Complaining that he was not being allowed by the law-enforcement agencies to enter several parts of the constituency for security reasons, the MQM-H chief had earlier moved to the Sindh High Court to have the security paraphernalia.
He has fielded himself on both NA-255 and NA-251 constituencies that include his old and new area of residence, respectively.
But MQM candidate Syed Asif Hasnain, a resident of North Karachi, is confident to return to the assembly on the NA-255 seat just like the last general elections when MQM candidate defeated his runner-ups with a huge margin despite the recent arson attack on his election office. He says the law-enforcers were not providing equal opportunities to every candidate to run their election campaigns. “On the pretext of providing security to Afaq Ahmed, the Rangers and police are backing terrorists who had attacked, ransacked and torched my election office. They are harassing our voters by their so-called house-to-house search operations. It is their responsibility to restore peace but they are allowing terrorists to cause a breakdown of law and order. I have informed the returning officer of every detail. We are not being allowed to run our election campaign,” he complains.
In the last week violence, the MQM-H claims its activist was killed. The party says the MQM-H chief can easily win the seat if it’s given level-playing field that the party had in the 2002 general elections when its candidate won with a narrow margin from MQM and religious parties alliance candidates.
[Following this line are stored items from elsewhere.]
(** C8.  Whatever the cell runner, [Run] runs the cells of the matrix up to
    the first that returns an error.  If there is one, [Run] returns no
    result map, together with an error that carries the name of the model of
    the failing cell and the inner error; the results of the cells completed
    before are returned nowhere, and the engine keeps the results it had.  If
    there is none, every cell of the matrix completed and [Run] returns the
    map of their results.  With a runner that fails at level 20, the matrix
    of the example stops at (plain, 20). *)
Theorem C8_all_or_nothing :
  (forall (World : Type)
     (runCell : LLMModel -> Z -> TestResult -> World -> World * TestResult * option string)
     (e : TestEngine) (w : World),
     match runCells runCell (matrix (config e) (models e)) ∅ w with
     | (w', _, completed, Some (mdl, c, inner)) =>
         Run runCell e w
         = (w', e, (None, Some ("测试模型 " +:+ GetName mdl +:+ " 失败: " +:+ inner)))
         /\ mdl ∈ models e
         /\ exists rest, matrix (config e) (models e) = completed ++ (mdl, c) :: rest
     | (w', acc, completed, None) =>
         Run runCell e w
         = (w', {| config := config e; models := models e; results := acc |},
            (Some acc, None))
         /\ completed = matrix (config e) (models e)
     end)
  /\ Run failsAt20 engineEx []
     = ([("variant"%string, 5); ("variant"%string, 10);
         ("plain"%string, 10); ("plain"%string, 20)],
        engineEx,
        (None, Some "测试模型 plain 失败: connection refused"%string)).
Proof.
  split; [| by vm_compute].
  intros World runCell e w. unfold Run. rewrite runModels_runCells.
  pose proof (runCells_completed runCell (matrix (config e) (models e)) ∅ w) as Hc.
  destruct (runCells runCell (matrix (config e) (models e)) ∅ w)
    as [[[w' acc] completed] [[[mdl c] inner] |]]; cbn [loopOutcome]; [| done].
  split; [done |]. split; [| done].
  destruct Hc as [rest Hc].
  apply (matrix_model (config e) (models e) mdl c).
  rewrite Hc. set_solver.
Qed.
(** What a dense call that returns has computed. *)
Lemma forward_fill_dense (EdgeIndex EdgeAttr : Type)
      (draws : nat -> nat * nat * nat -> tensor3)
      (self : DGMC EdgeIndex EdgeAttr)
      (edge_index_s : EdgeIndex) (edge_attr_s : EdgeAttr)
      (edge_index_t : EdgeIndex) (edge_attr_t : EdgeAttr)
      (fill_s fill_t : fval)
      (x_s : tensor2) (batch_s : list nat)
      (x_t : tensor2) (batch_t : list nat) (gen g : nat)
      (S_0 S_L : tensor3) :
  (k self < 1)%Z ->
  length (gnn_apply (psi_1 self) x_s edge_index_s edge_attr_s)
  = length batch_s ->
  batch_s <> [] ->
  forward_fill draws self edge_index_s edge_attr_s edge_index_t edge_attr_t
               fill_s fill_t x_s batch_s x_t batch_t gen
  = Ok (Dense S_0 S_L, g) ->
  exists S_hat,
    dense_loop draws self edge_index_s edge_attr_s edge_index_t edge_attr_t
               (Z.to_nat (num_steps self))
               (batch_mask batch_s) (batch_mask batch_t)
               (pair_mask (batch_mask batch_s) (batch_mask batch_t))
               (num_graphs batch_s, max_num_nodes batch_s,
                in_channels (psi_2 self))
               (similarity
                  (batch_x (gnn_apply (psi_1 self) x_s edge_index_s edge_attr_s)
                           batch_s fill_s)
                  (batch_x (gnn_apply (psi_1 self) x_t edge_index_t edge_attr_t)
                           batch_t fill_t), gen)
    = Ok (S_hat, g)
    /\ S_0 = masked_softmax
               (similarity
                  (batch_x (gnn_apply (psi_1 self) x_s edge_index_s edge_attr_s)
                           batch_s fill_s)
                  (batch_x (gnn_apply (psi_1 self) x_t edge_index_t edge_attr_t)
                           batch_t fill_t))
               (pair_mask (batch_mask batch_s) (batch_mask batch_t))
    /\ S_L = masked_softmax S_hat
               (pair_mask (batch_mask batch_s) (batch_mask batch_t)).
Proof.
  intros Hk Hl Hne H.
  unfold forward_fill, to_dense_batch, tensor_detach in H.
  rewrite (proj2 (Z.ltb_lt _ _) Hk) in H.
  assert (H' :
    (st <- dense_loop draws self edge_index_s edge_attr_s
                      edge_index_t edge_attr_t
                      (Z.to_nat (num_steps self))
                      (batch_mask batch_s) (batch_mask batch_t)
                      (pair_mask (batch_mask batch_s) (batch_mask batch_t))
                      (num_graphs batch_s, max_num_nodes batch_s,
                       in_channels (psi_2 self))
                      (similarity
                         (batch_x (gnn_apply (psi_1 self) x_s
                                             edge_index_s edge_attr_s)
                                  batch_s fill_s)
                         (batch_x (gnn_apply (psi_1 self) x_t
                                             edge_index_t edge_attr_t)
                                  batch_t fill_t), gen) ;;
     let (S_hat, gen0) := (st : tensor3 * nat) in
     Ok (Dense (masked_softmax
                  (similarity
                     (batch_x (gnn_apply (psi_1 self) x_s
                                         edge_index_s edge_attr_s)
                              batch_s fill_s)
                     (batch_x (gnn_apply (psi_1 self) x_t
                                         edge_index_t edge_attr_t)
                              batch_t fill_t))
                  (pair_mask (batch_mask batch_s) (batch_mask batch_t)))
               (masked_softmax S_hat
                  (pair_mask (batch_mask batch_s) (batch_mask batch_t))),
         gen0))
    = Ok (Dense S_0 S_L, g)).
  { rewrite <- H. unfold size0, size1.
    destruct (detach self); cbv beta iota zeta;
      rewrite batch_x_size0, (batch_x_size1 _ batch_s fill_s Hl Hne);
      reflexivity. }
  clear H.
  match type of H' with
  | bind ?r _ = _ => destruct r as [[S_hat g0]|] eqn:E
  end; cbn [bind] in H'; [|discriminate H'].
  injection H' as <- <- <-. exists S_hat. auto.
Qed.
(** * Outline extraction from converted HTML ([extract_outline.py])

    A shallow embedding of the outline tool: the sanitizer
    [clean_html_for_outline], the heading loop of [extract_outline], the
    text, Markdown and JSON renderers and the command-line driver, together
    with the properties the specification states about them.

    Python strings are sequences of Unicode code points; they are modelled
    as lists of code points ([N]).  The three regular expressions of the
    source are kept as regular expressions and run by a backtracking matcher
    that follows the priority order of Python's [re] module. *)

From Stdlib Require Import Ascii String NArith.
From stdpp Require Import base decidable numbers list list_relations option countable gmap pretty.
Lemma cursor_in_range : 0 ≤ currentMove g ∧ (n < length (history g))%nat.
Proof.
  unfold currentBoard in Hsq.
  destruct (currentSquares g) as [r|] eqn:Hr; [|done].
  apply currentSquares_Some in Hr as [Hm _]. lia.
Qed.

Lemma board_at_cursor : board_at g n = Some sq.
Proof.
  destruct cursor_in_range as [Hm _]. rewrite <- Hsq.
  unfold currentBoard, currentSquares, board_at.
  by replace (0 <=? currentMove g) with true by (symmetry; by apply Z.leb_le).
Qed.

Lemma length_history_played : length (history (played g sq i)) = S (S n).
Proof.
  destruct cursor_in_range as [_ Hn]. simpl.
  rewrite length_app, length_take. cbn [length]. lia.
Qed.

Lemma board_at_played_old k a :
  (k ≤ n)%nat → board_at g k = Some a → board_at (played g sq i) k = Some a.
Proof.
  intros Hk. unfold board_at; simpl.
  destruct cursor_in_range as [_ Hn].
  rewrite lookup_app_l by (rewrite length_take; lia).
  rewrite lookup_take_lt by lia.
  destruct (history g !! k) as [l|]; simpl; [|done].
  apply lookup_app_l_Some.
Qed.

Lemma board_at_played_new :
  board_at (played g sq i) (S n) = Some (write (slice sq) i (turnToMove g)).
Proof.
  destruct cursor_in_range as [_ Hn]. unfold board_at; simpl.
  rewrite lookup_app_r by (rewrite length_take; lia).
  rewrite length_take. replace (S n - _)%nat with 0%nat by lia. simpl.
  rewrite lookup_app_r by lia. by rewrite Nat.sub_diag.
Qed.

Lemma turnToMove_turnAt : turnToMove g = turnAt n.
Proof.
  destruct cursor_in_range as [Hm _].
  unfold turnToMove, turnAt, xIsNext. by rewrite Z2Nat.id.
Qed.
End Played.

(** ** The played move, on contents *)

Lemma turnToMove_mark g :
  turnToMove g = if Z.even (currentMove g) then X else O.
Proof. unfold turnToMove, xIsNext. by rewrite rem_2_even. Qed.

Lemma read_outside_board sq i :
  is_board sq → ¬ (0 ≤ i ≤ 8) → read sq i = Undefined.
Proof.
  intros (Hlen & Hprops & _) Hi. unfold read. destruct (is_index i) eqn:Hidx.
  - apply andb_true_iff in Hidx as [Hge _]. apply Z.leb_le in Hge.
    rewrite lookup_ge_None_2; [done | lia].
  - by rewrite Hprops.
Qed.

Lemma write_outside_board sq i v :
  is_board sq → ¬ (0 ≤ i ≤ 8) →
  if is_index i
  then elems (write (slice sq) i v)
       = elems sq ++ replicate (Z.to_nat i - 9) Undefined ++ [v] ∧
       length (elems (write (slice sq) i v)) = S (Z.to_nat i) ∧
       props (write (slice sq) i v) = ∅
  else elems (write (slice sq) i v) = elems sq ∧
       props (write (slice sq) i v) = {[ i := v ]}.
Proof.
  intros (Hlen & _ & _) Hi. unfold write, slice; simpl.
  destruct (is_index i) eqn:Hidx; simpl; [|done].
  apply andb_true_iff in Hidx as [Hge _]. apply Z.leb_le in Hge.
  rewrite decide_False by lia. simpl. rewrite Hlen. split; [done|].
  split; [|done]. rewrite !length_app, length_replicate, Hlen. simpl. lia.
Qed.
JI’s Abdul Jameel Khan, a joint candidate of a 10-party alliance, is also weighing his options of taking advantage of the fight between the rival factions of the MQM. He may wield some influence in areas populated by people from different linguistic groups in the constituency such as Nek Mohammad Goth, Mansehra Colony, Awami Colony and Korangi Industrial Area.
Landhi has witnessed not only poll-related violence and clashes but also bomb attacks in the recent months. According to a survey, Taliban’s Fazllulah group is active in some areas of Landhi and Korangi.
PPP’s Jawaid Sheikh is expected to muster his support from Bhutto Nagar and from the various goths off the Malir River. ANP’s Abdul Rehman Khan Yousufzai and PTI’s Khalid Mehmood Ali are also among the 10 contenders.
Among all the five districts of Karachi, district east has the highest number of voters (2.03 million to be precise) and 347,277 of them are registered in the NA-255 constituency.
There are 13 candidates in the run for PIB Colony-Bahadurabad seat. But the main competition is expected to be between MQM’s Abdul Rashid Godil and JI Karachi chief Muhammad Hussain Mehanti, a joint candidate of a 10-party alliance who also recently managed to fetch JUI-F support through seat adjustments.
While the seat was won by Mr Godil and Mr Mehanti in the general elections of 2008 and 2002, respectively, the constituency is traditionally a stronghold of the MQM if one goes by the past record as the party won this seat in four out of six general elections since 1988.
There are 16 candidates in the run for the Shah Faisal Colony seat that has been won by MQM candidates since 1988 with the only exception in 1993 when the party boycotted the general elections. MQM’s Iqbal Muhammad Ali Khan, who was returned to parliament twice on the seat in the previous two general elections, will face JUP’s Shah Owais Noorani who is backed by 10-party alliance this time. Also in the run are MQM-H’s Mushtaq Ali, PPP’s Manzoor Abbas, Sunni Tehrik’s Rizwan Ali, ANP’s Yunus Khan and PTI’s Zubair Khan.
As the district east is home to communities with diverse ethnic, sectarian and economic backgrounds, it holds out some hope for both old and new candidates of victory in the upcoming general elections.